┌─ EXERCISE INPUT
Lemma land_ff v : Z.land v 0xff = v `mod` 256.
Proof. exact (Z.land_ones v 8 ltac:(lia)). Qed.

Lemma shiftr_8 v : Z.shiftr v 8 = v / 256.
Proof. exact (Z.shiftr_div_pow2 v 8 ltac:(lia)). Qed.

Lemma mod_256_byte v : is_byte (v `mod` 256).
Proof. unfold is_byte. pose proof (Z.mod_pos_bound v 256). lia. Qed.

Lemma patched_trans p q r off bs cs :
  (off + S (length cs) <= length (out p))%nat ->
  patched p (off + length cs) bs q -> length bs = 1%nat -> patched q off cs r ->
  patched p off (cs ++ bs) r.
Proof.
  intros Hl [? Hk ? ? Ho] H1 [? ? ? ? Ho']. destruct bs as [|b [|]]; try done.
  split; auto; [by eapply same_kind_trans|lia|congruence|].
  by rewrite Ho', Ho, ow_snoc.
Qed.

(** The store loop writes the value in network order. *)
Lemma put_loop_spec n d v p : inv p -> backed p = true -> 0 <= d ->
  d + Z.of_nat n <= written p ->
  exists p', put_loop n (d + Z.of_nat n - 1) v p = (Ok (v / 256 ^ Z.of_nat n), p') /\
    patched p (Z.to_nat d) (be_bytes n v) p'.
Proof.
  revert v p; induction n as [|n IH]; intros v p Hinv Hk Hd Hlen.
  { exists p. simpl. rewrite Z.div_1_r. split; [done|].
    split; auto using same_kind_refl. unfold ow. simpl. by rewrite Nat.add_0_r, take_drop. }
  simpl put_loop. rewrite land_ff, shiftr_8.
  destruct (store_spec (d + Z.of_nat (S n) - 1) [v `mod` 256] p) as (p1 & E1 & P1);
    [done|done|repeat constructor; apply mod_256_byte|simpl; lia|lia|simpl; lia|].
  rewrite (st_bind_ok _ _ _ _ _ E1).
  pose proof P1 as [Hinv1 Hk1 Hw1 _ _].
  replace (d + Z.of_nat (S n) - 1 - 1) with (d + Z.of_nat n - 1) by lia.
  destruct (IH (v / 256) p1) as (p2 & E2 & P2); [done|by rewrite (backed_same _ _ Hk1)|lia|lia|].
  exists p2. rewrite E2. split.
  - rewrite Z.div_div, Nat2Z.inj_succ, Z.pow_succ_r by lia. done.
  - simpl be_bytes. eapply patched_trans; [| |done|exact P2].
    + rewrite length_be_bytes, length_out by done. lia.
    + rewrite length_be_bytes. by replace (Z.to_nat d + n)%nat with (Z.to_nat (d + Z.of_nat (S n) - 1)) by lia.
Qed.
(** [m] appends what [o] says, or fails; it never faults. *)
Definition writes (m : ST WPACKET unit) (o : option (list Z)) : Prop :=
  forall p, inv p -> subs p <> [] -> backed p = true ->
  (exists p', m p = (Fail, p')) \/
  (exists bs p', o = Some bs /\ m p = (Ok tt, p') /\ appended p bs (subs p) p').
└─
EXERCISE PROMPT ::
Please return the lines above that run from the line containing "split; auto using" to the line containing "pose proof P1 as [Hinv1 Hk1 Hw1 _ _].", inclusive, exactly and with no other lines.

RESPONSE TO THE EXERCISE ::
    split; auto using same_kind_refl. unfold ow. simpl. by rewrite Nat.add_0_r, take_drop. }
  simpl put_loop. rewrite land_ff, shiftr_8.
  destruct (store_spec (d + Z.of_nat (S n) - 1) [v `mod` 256] p) as (p1 & E1 & P1);
    [done|done|repeat constructor; apply mod_256_byte|simpl; lia|lia|simpl; lia|].
  rewrite (st_bind_ok _ _ _ _ _ E1).
  pose proof P1 as [Hinv1 Hk1 Hw1 _ _].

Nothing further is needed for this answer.